The result is 29.18.

Application on Real Flight Data

During one of our test flights, it so happened that the wind vane of the angle of sideslip worked itself loose.

../../_images/vane_detached.png

Thanks to the redundant measurement sources of the autopilot system, we are able to measure the faulty measurement singal and also reconstruct an estimate of the true angle of sideslip.

../../_images/fault_response_beta.png

The airplane takes off at about t=1300, when the wind vane starts working and the estimated measurement error drops close to zero.

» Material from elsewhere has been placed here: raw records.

Lemma process_triggers_run (triggers : list Z) :
  forall (readings : list (list (list string) * Z)) (g : CGpio),
    List.length readings = List.length triggers ->
    process_triggers triggers readings g
      = ([], status_run (round_calls triggers readings) g).
Proof.
  induction triggers as [|t triggers IH]; intros [|[result value] readings] g;
    simpl; try discriminate; [reflexivity|].
  intros [= Hlen]. rewrite (IH readings _ Hlen). reflexivity.
Qed.

Lemma queries_app (l1 l2 : list hardware_event) :
  queries (l1 ++ l2) = queries l1 ++ queries l2.
Proof.
  induction l1 as [|e l1 IH]; simpl; [reflexivity|].
  destruct e; simpl; rewrite ?IH; reflexivity.
Qed.

Lemma status_perform_keeps_ID (k : status_call) (g : CGpio) :
  m_HwdID (status_perform k g) = m_HwdID g.
Proof.
  destruct k as [gpioId result value | gpioId forceUpdate state result];
    cbn [status_perform].
  - unfold ProcessInterrupt.
    destruct (has_rows result); reflexivity.
  - unfold UpdateState.
    destruct (has_rows result); cbv iota zeta; [|reflexivity].
    destruct (negb _ || forceUpdate); reflexivity.
Qed.

Lemma ProcessInterrupt_queries (gpioId : Z) (result : list (list string))
    (value : Z) (g : CGpio) :
  queries (hardware_log (ProcessInterrupt gpioId result value g))
    = queries (hardware_log g) ++ [(m_HwdID g, gpioId)].
Proof.
  unfold ProcessInterrupt, report, hardware, set_packet.
  destruct (has_rows result); simpl; rewrite ?queries_app; simpl;
    rewrite ?queries_app; simpl; now rewrite ?app_nil_r.
Qed.

Lemma round_queries (queue : list Z) :
  forall (readings : list (list (list string) * Z)) (g : CGpio),
    List.length readings = List.length queue ->
    queries (hardware_log (status_run (round_calls queue readings) g))
      = queries (hardware_log g) ++ map (fun q => (m_HwdID g, q)) queue.
Proof.
  induction queue as [|q queue IH]; intros [|[result value] readings] g;
    simpl; try discriminate.
  - intros _. now rewrite app_nil_r.
  - intros [= Hlen]. unfold round_calls in IH.
    change (status_run (?k :: ?calls) g)
      with (status_run calls (status_perform k g)).
    cbn [fst snd status_perform].
    assert (Hid : m_HwdID (ProcessInterrupt q result value g) = m_HwdID g)
      by apply (status_perform_keeps_ID (process_interrupt q result value)).
    rewrite (IH readings _ Hlen), ProcessInterrupt_queries, <- app_assoc, Hid.
    reflexivity.
Qed.

(** X19: in a round of the worker that finds the condition signalled, with
    one reading at hand for every queued interrupt, the queue is emptied,
    no trigger is left over, and [ProcessInterrupt] runs once for every pin
    that was queued, in the order of the queue: the round is the run of
    these calls, and it queries the device table for these pins in that
    order. *)
Theorem worker_round_processes_the_queue_in_order :
  forall (readings : list (list (list string) * Z)) (s : interrupts)
         (g : CGpio),
    List.length readings = List.length (gpioInterruptQueue s) ->
    gpioInterruptQueue (fst (fst (Do_Work_round readings s g))) = [] /\
    snd (fst (Do_Work_round readings s g)) = [] /\
    snd (Do_Work_round readings s g)
      = status_run (round_calls (gpioInterruptQueue s) readings) g /\
    queries (hardware_log (snd (Do_Work_round readings s g)))
      = queries (hardware_log g)
        ++ map (fun q => (m_HwdID g, q)) (gpioInterruptQueue s).
Proof.
  intros readings s g Hlen. unfold Do_Work_round.
  rewrite acknowledge_all. cbn [app].
  rewrite (process_triggers_run _ readings g Hlen). cbn [fst snd].
  repeat split; trivial. cbn [gpioInterruptQueue].
  now apply round_queries.
Qed.

End WorkerProperties.

Section PinProperties.

Context {externals : Externals}.

Lemma mode_is_exclusive (mode : string) :
  String.eqb mode "IN" && String.eqb mode "OUT" = false.
Proof.
  destruct (String.eqb mode "IN") eqn:Hin; [|reflexivity].
  apply String.eqb_eq in Hin. subst mode. reflexivity.
Qed.

Lemma push_pin_well_found (export_lines : list (list string))
    (fields : list string) (number name phys mode : nat)
    (pins : list CGpioPin) :
  Forall (well_found export_lines) pins ->
  Forall (well_found export_lines)
    (push_pin (exported export_lines) fields number name phys mode pins).
Proof.
  intros Hpins. unfold push_pin.
  destruct ((0 <=? atoi (nth number fields ""))%Z
            && (atoi (nth number fields "") <=? MAX_GPIO)%Z) eqn:Hrange;
    [|exact Hpins].
  apply andb_true_iff in Hrange as [Hlo Hhi].
  apply Z.leb_le in Hlo, Hhi.
  apply Forall_app. split; [exact Hpins|].
  constructor; [|constructor].
  unfold well_found; cbn [GetId GetIsExported GetIsInput GetIsOutput].
  repeat split; trivial. apply mode_is_exclusive.
Qed.

Lemma read_line_well_found (export_lines : list (list string))
    (pins : list CGpioPin) (fields : list string) :
  Forall (well_found export_lines) pins ->
  Forall (well_found export_lines)
    (read_line (exported export_lines) pins fields).
Proof.
  intros Hpins. unfold read_line.
  destruct (List.length fields <? 7)%nat; [exact Hpins|].
  destruct (List.length fields =? 7)%nat.
  - destruct (negb _); [now apply push_pin_well_found | exact Hpins].
  - destruct (List.length fields =? 15)%nat; [|exact Hpins].
    destruct (0 <? String.length (nth 13 fields ""))%nat;
      destruct (0 <? String.length (nth 1 fields ""))%nat;
      repeat apply push_pin_well_found; exact Hpins.
Qed.

Lemma InitPins_well_found (export_lines readall_lines : list (list string)) :
  forall pins : list CGpioPin,
    Forall (well_found export_lines) pins ->
    Forall (well_found export_lines)
      (snd (InitPins export_lines readall_lines pins)).
Proof.
  unfold InitPins; cbn [snd].
  induction readall_lines as [|fields readall_lines IH]; intros pins Hpins;
    simpl; [exact Hpins|].
  apply IH. now apply read_line_well_found.
Qed.

Lemma hook_handlers_known (export_lines : list (list string))
    (pins : list CGpioPin) :
  Forall (well_found export_lines) pins ->
  hook_handlers pins
    = map (fun pin => ev_wiringPiISR (GetId pin))
        (filter (fun pin => GetIsExported pin && GetIsInput pin) pins).
Proof.
  induction 1 as [|pin pins (Hrange & _) _ IH]; [reflexivity|].
  unfold hook_handlers in *. cbn [flat_map filter]. rewrite IH.
  unfold hook at 1. unfold MAX_GPIO in Hrange.
  destruct (GetIsExported pin && GetIsInput pin); [|reflexivity].
  replace ((0 <=? GetId pin)%Z && (GetId pin <=? 31)%Z) with true;
    [reflexivity|].
  symmetry. apply andb_true_iff. split; apply Z.leb_le; lia.
Qed.

(** X20: whatever order [std::sort] gives the list, every pin [InitPins]
    found has a number from 0 to [MAX_GPIO], is marked exported exactly when
    the export lines marked its number, and is not both input and output;
    so [StartHardware] hooks a handler for every exported input pin of the
    list and never meets an unknown number, [GetPPinById] returns only a pin
    with the number asked for, and [InitPins] returns false exactly when
    the list is empty. *)
Theorem found_pins_have_handlers :
  forall (export_lines readall_lines : list (list string))
         (pins : list CGpioPin),
    Permutation (snd (InitPins export_lines readall_lines [])) pins ->
    Forall (well_found export_lines) pins /\
    hook_handlers pins
      = map (fun pin => ev_wiringPiISR (GetId pin))
          (filter (fun pin => GetIsExported pin && GetIsInput pin) pins) /\
    (forall id pin, GetPPinById pins id = Some pin ->
       GetId pin = id /\ (0 <= id <= MAX_GPIO)%Z) /\
    fst (InitPins export_lines readall_lines [])
      = negb (match pins with [] => true | _ => false end).
Proof.
  intros export_lines readall_lines pins Hperm.
  assert (Hall : Forall (well_found export_lines) pins).
  { apply (Permutation_Forall Hperm).
    apply InitPins_well_found. constructor. }
  split; [exact Hall|].
  split; [now apply (hook_handlers_known export_lines)|].
  split.
  - intros id pin. clear Hperm.
    induction Hall as [|it rest Hit _ IH]; simpl; [discriminate|].
    destruct (GetId it =? id)%Z eqn:Hid.
    + intros [= <-]. apply Z.eqb_eq in Hid. subst id.
      split; [reflexivity | apply Hit].
    + exact IH.
  - apply Permutation_length in Hperm. unfold InitPins in *. cbn [fst snd] in *.
    destruct pins; simpl in Hperm; rewrite Hperm; reflexivity.
Qed.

Notice that the error is not exactly zero, due to various measurement noise sources.

At t=2400 the plane lands. The absence of a wind stream allows the angle of sideslip sensor to sit at a random position and the error grows large.

The airplane takes off again at t=2900 and the error drops once more, but at about t=3000 the wind vane breaks. The measurement error now deviates from zero significantly more.

Note that the measured value of the angle of sideslip is frozen at a random value, but the actual quantity varies, so the error is not constant.

The residual signal, as the output of a function which is fed with the system measurements ( r=g(u,y) ) can be seen below in blue, with the fault overlayed for temporal reference.

../../_images/fault_response_residual.png

During the fault-free flight segment, the residual is mostly confined within the predicted threshold (marked in blue shade).

During the fault the level of response of the actual, calculated residual (blue) is very close to the predicted value of 368. The reason it exceeds it is most likely due to the presence of other sources of error such as measurement noise which further build up the residual value.

In green, the value of the theoretical value of the residual is plotted, as a function of system state and fault ( r=h(x,f) ). If the optimization procedure was successful in finding the true maximum of the residual reponse, this should match the response level exactly, which is the case.

As a final note, notice that even though the fault is non-zero around t=3050s and t=3500s, the residual response drops close to zero. This seems contradictory and in violation to the assumption of exoneration, but is actually constistent with the underlying theory.

In close inspection, the residual value is dependent upon the fault and its derivative as well:

../../_images/residual_expression.png

This is also witnessed by the matched graph of the subsystem at the top of this document, which requires a differentiation of the variable v, which is subsequently subtracted from dot_v, with the residual as the remainder of this operation.

As a result, the residual value is much more dependent on the error derivative than the error itself. These intervals where the residual drops significantly is when the error is significant, but its derivative less so. This is a topic which merits the attention of the diagnostic system designer when tackling dynamic residual generator functions.